Auf dem Nullmeridian, Seite 121
Darum geht’s in Auf dem Nullmeridian
In seinem autobiografischen Roman „Auf dem Nullmeridian“ nimmt uns Shady Lewis mit auf die andere Seite des Schreibtischs und zeigt auf, wie schwer es Menschen haben können, die aufs starre englische Sozialsystem angewiesen sind, welches wenig Spielraum für individuelle Schicksale bereit hält. Gleichermaßen sind die Beamt*innen, auf die die Antragsstellenden treffen, keine Engel und machen sich ihren Arbeitsalltag, teils aus Resignation, teils aus Bequemlichkeit, leicht. Der namenslose Ich-Erzähler des Romans führt ein einfaches Leben, nicht unweit des Nullmeridians in Greenwich. Er ist aus Kairo nach London gekommen und in seinem Heimatland ist die Familie stolz auf ihn, hat er es doch zu etwas gebracht.
Was sie nicht wissen, er hadert täglich mit seinem Beruf, der auf Grund von Sparmaßnahmen, bürokratischer Willkür, Vorurteilen und Rassismus geprägt ist. Sein eintöniger Alltag wird dadurch unterbrochen, dass er von seinem Freund Aiman aus Kairo angerufen wird mit der Bitte, einen jungen Mann aus Syrien zu bestatten. Eine rasante und bisweilen skurrile Geschichte nimmt ihren Lauf.
Shady Lewis ist selbst als koptischer Christ in Ägypten geboren und 2006 als Einwanderer nach England gekommen. Dort hat er mehr als ein Jahrzehnt im Sozialdienst gearbeitet und verarbeitet nun mit „Auf dem Nullmeridian“ seine Erfahrungen. Seine verdichtete Erzählung auf schlanken 224 Seiten mutet dabei wie eine Kurzgeschichte an und wartet mit äußerst klugen Gedanken auf. So arbeitet Shady Lewis nicht nur heraus, wie willkürlich der Nullmeridian gezogen ist, sondern zieht auch Analogien zu seinem eigenen Leben, wie auch zu dem der Antragsstellenden. Viele seiner interessanten Überlegungen verpackt der Autor von „Auf dem Nullmeridian“ in ironische Sätze, wie diesen hier:
„Angesichts der Verwirrung, die die englische Sprache in die Weltgeografie gebracht hat, ist es also kaum verwunderlich, wenn eine weiße Moschee als weiße oder auch grüne Kapelle benannt wird, dass England als Land des Tees gilt oder dass indisches Kushari zur ägyptischen Nationalspeise wurde.“ (Auf dem Nullmeridian, Seite 104)
Mir hat „Auf dem Nullmeridian“ äußerst gut gefallen.
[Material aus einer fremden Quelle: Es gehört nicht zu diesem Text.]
(** * Baseline engine of linux-less-persistence (llp.core.baseline, llp.core.models)

    A shallow embedding of the finding model, the stable identifier, the
    baseline construction, its JSON (de)serialisation and the baseline diff,
    followed by the properties the specification states about them.

    Conventions of the embedding.
    - A Python [str] is represented by the sequence of bytes of its UTF-8
      encoding, as a [string].  [str.encode("utf-8")] is therefore the
      identity on the representation, and comparing two [str] values with
      [<] (code point order) is the lexicographic order on these bytes.
      A surrogate that stands alone in a [str] is held as the three bytes
      that the encoding scheme gives a code point of its range; such a
      string has no UTF-8 encoding, and the functions of [Strict] raise
      where [str.encode] does.  The baseline functions outside [Strict] are
      the functions on strings that can be encoded.
    - A Python value that can be stored in a finding or come out of
      [json.loads] is a [value]; a [float] is an IEEE 754 binary64 number.
    - A Python [dict] is an association list in insertion order whose keys
      are pairwise distinct; [d[k] = v] is [dict_set].
    - A raised exception is the [Raise] case of [res].
    - The library functions the code calls ([hashlib.sha256], [json.dumps],
      [json.loads], [sorted], [str], [==]) are embedded from their
      documented behaviour, so that every definition below runs. *)

From Stdlib Require Import ZArith Lia Ascii DecimalString DecimalZ.
From stdpp Require Import gmap strings list sorting.

Set Warnings "-register-all,-clear-no-such-hyp".


(** * hashlib.sha256 (FIPS 180-4) on byte lists *)

Module SHA256.
Local Open Scope Z_scope.

Definition wrap32 (x : Z) : Z := Z.land x 0xFFFFFFFF.
Definition add32 (x y : Z) : Z := wrap32 (x + y).
Definition rotr (n x : Z) : Z :=
  Z.lor (Z.shiftr x n) (wrap32 (Z.shiftl x (32 - n))).

Definition Ch (x y z : Z) : Z := Z.lxor (Z.land x y) (Z.land (Z.lnot x) z).
Definition Maj (x y z : Z) : Z :=
  Z.lxor (Z.lxor (Z.land x y) (Z.land x z)) (Z.land y z).
Definition Sigma0 (x : Z) : Z := Z.lxor (Z.lxor (rotr 2 x) (rotr 13 x)) (rotr 22 x).
Definition Sigma1 (x : Z) : Z := Z.lxor (Z.lxor (rotr 6 x) (rotr 11 x)) (rotr 25 x).
Definition sigma0 (x : Z) : Z := Z.lxor (Z.lxor (rotr 7 x) (rotr 18 x)) (Z.shiftr x 3).
Definition sigma1 (x : Z) : Z := Z.lxor (Z.lxor (rotr 17 x) (rotr 19 x)) (Z.shiftr x 10).

(** The first primes, by trial division *)
Definition is_prime (n : nat) : bool :=
  forallb (fun d => negb (Nat.eqb (n mod d) 0)) (seq 2 (n - 2)).

Definition primes (k : nat) : list Z :=
  take k (map Z.of_nat (List.filter is_prime (seq 2 400))).

(** The integer cube root, one bit at a time from bit 39 down *)
Definition cbrt_step (n r : Z) (i : nat) : Z :=
  let r' := r + 2 ^ Z.of_nat i in
  if r' * r' * r' <=? n then r' else r.

Definition cbrt (n : Z) : Z := fold_left (cbrt_step n) (rev (seq 0 40)) 0.

(** The round constants: the first 32 bits of the fractional parts of the
    cube roots of the first 64 primes. *)
Definition K : list Z :=
  Eval vm_compute in map (fun p => wrap32 (cbrt (p * 2 ^ 96))) (primes 64).

(** The eight working words, kept as a record. *)
Record state := State { sa : Z; sb : Z; sc : Z; sd : Z; se : Z; sf : Z; sg : Z; sh : Z }.

(** The initial hash value: the first 32 bits of the fractional parts of
    the square roots of the first 8 primes. *)
Definition H0 : state :=
  Eval vm_compute in
    match map (fun p => wrap32 (Z.sqrt (p * 2 ^ 64))) (primes 8) with
    | [a; b; c; d; e; f; g; h] => State a b c d e f g h
    | _ => State 0 0 0 0 0 0 0 0
    end.

(** Padding: the byte 0x80, zero bytes up to 56 modulo 64, then the bit
    length on eight bytes, most significant first. *)
Definition be_bytes (n : nat) (x : Z) : list Z :=
  map (fun i : nat => Z.land (Z.shiftr x (8 * Z.of_nat i)) 0xFF) (rev (seq 0 n)).

Definition pad (msg : list Z) : list Z :=
  let len := Z.of_nat (length msg) in
  msg ++ [0x80] ++ replicate (Z.to_nat ((55 - len) mod 64)) 0 ++ be_bytes 8 (8 * len).

Fixpoint words (bs : list Z) : list Z :=
  match bs with
  | b0 :: b1 :: b2 :: b3 :: rest =>
      Z.lor (Z.lor (Z.shiftl b0 24) (Z.shiftl b1 16)) (Z.lor (Z.shiftl b2 8) b3)
      :: words rest
  | _ => []
  end.

Fixpoint blocks (fuel : nat) (ws : list Z) : list (list Z) :=
  match fuel, ws with
  | S fuel', _ :: _ => take 16 ws :: blocks fuel' (drop 16 ws)
  | _, _ => []
  end.

(** Message schedule: [n] more words after the ones in [w]. *)
Fixpoint schedule (n : nat) (w : list Z) : list Z :=
  match n with
  | O => w
  | S n' =>
      let i := length w in
      let at_ (k : nat) := nth (i - k) w 0 in
      schedule n'
        (w ++ [add32 (add32 (add32 (sigma1 (at_ 2%nat)) (at_ 7%nat)) (sigma0 (at_ 15%nat)))
                 (at_ 16%nat)])
  end.

Definition round (s : state) (kw : Z * Z) : state :=
  let '(k, w) := kw in
  let t1 := add32 (add32 (add32 (add32 (sh s) (Sigma1 (se s))) (Ch (se s) (sf s) (sg s))) k) w in
  let t2 := add32 (Sigma0 (sa s)) (Maj (sa s) (sb s) (sc s)) in
  State (add32 t1 t2) (sa s) (sb s) (sc s) (add32 (sd s) t1) (se s) (sf s) (sg s).

Definition compress (h : state) (block : list Z) : state :=
  let s := fold_left round (zip K (schedule 48 block)) h in
  State (add32 (sa h) (sa s)) (add32 (sb h) (sb s)) (add32 (sc h) (sc s))
        (add32 (sd h) (sd s)) (add32 (se h) (se s)) (add32 (sf h) (sf s))
        (add32 (sg h) (sg s)) (add32 (sh h) (sh s)).

Definition digest_state (msg : list Z) : state :=
  let ws := words (pad msg) in
  fold_left compress (blocks (length ws) ws) H0.

Definition state_words (s : state) : list Z :=
  [sa s; sb s; sc s; sd s; se s; sf s; sg s; sh s].

(** Lowercase hexadecimal. *)
Definition hex_digit (d : Z) : ascii :=
  match d with
  | 0 => "0" | 1 => "1" | 2 => "2" | 3 => "3" | 4 => "4" | 5 => "5" | 6 => "6" | 7 => "7"
  | 8 => "8" | 9 => "9" | 10 => "a" | 11 => "b" | 12 => "c" | 13 => "d" | 14 => "e" | _ => "f"
  end%char.

Definition hex_nibbles (n : nat) (x : Z) : list ascii :=
  map (fun i : nat => hex_digit (Z.land (Z.shiftr x (4 * Z.of_nat i)) 0xF)) (rev (seq 0 n)).

Definition hex_word (x : Z) : string := String.string_of_list_ascii (hex_nibbles 8 x).

Fixpoint concat_str (l : list string) : string :=
  match l with
  | [] => ""
  | s :: l' => s +:+ concat_str l'
  end.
Es ist ein anregender, nachdenklich stimmender Roman, der viel Wahres in sich trägt, einen Perspektivwechsel bewirkt, aber auch nicht an Ironie, Humor und absurden Situationen vermissen lässt. Kurzum ein echter Pageturner, der ein fabelhafter Begleiter für ein regnerischer Sonntag auf der Couch, genauso wie ein Strandtag im Sommerurlaub ist. Und ich verspreche dir, über einige Sätze, wie diesen zum Beispiel: „Genussmittel beruhen auf Ideen, und nichts ist gewinnbringender, als Ideen zu verkaufen (Seite 140).“, wirst du noch lange nachdenken.
Shady Lewis
Auf dem Nullmeridian
Übersetzung durch Günther Orth
Gebunden mit Schutzumschlag
224 Seiten | ISBN: 978-3455015720
24€ [D] über Amazon [Affiliate Link]
Disclaimer: Dieses Buch wurde mir freundlicherweise vom Verlag zum Stöbern und Rezensieren zur Verfügung gestellt. Dafür erstmal ein herzliches Dankeschön. Wie immer gilt aber, das Geschriebene spiegelt meine eigene Meinung wieder. Sollte mir etwas nicht gefallen, sage ich das auch. Ansonsten suche ich mir selber aus, welches Buch ich rezensieren möchte. Das heißt du wirst auf Lieschenradieschen reist nur authentische Leseberichte finden, die meinen eigenen Interessen entsprechen.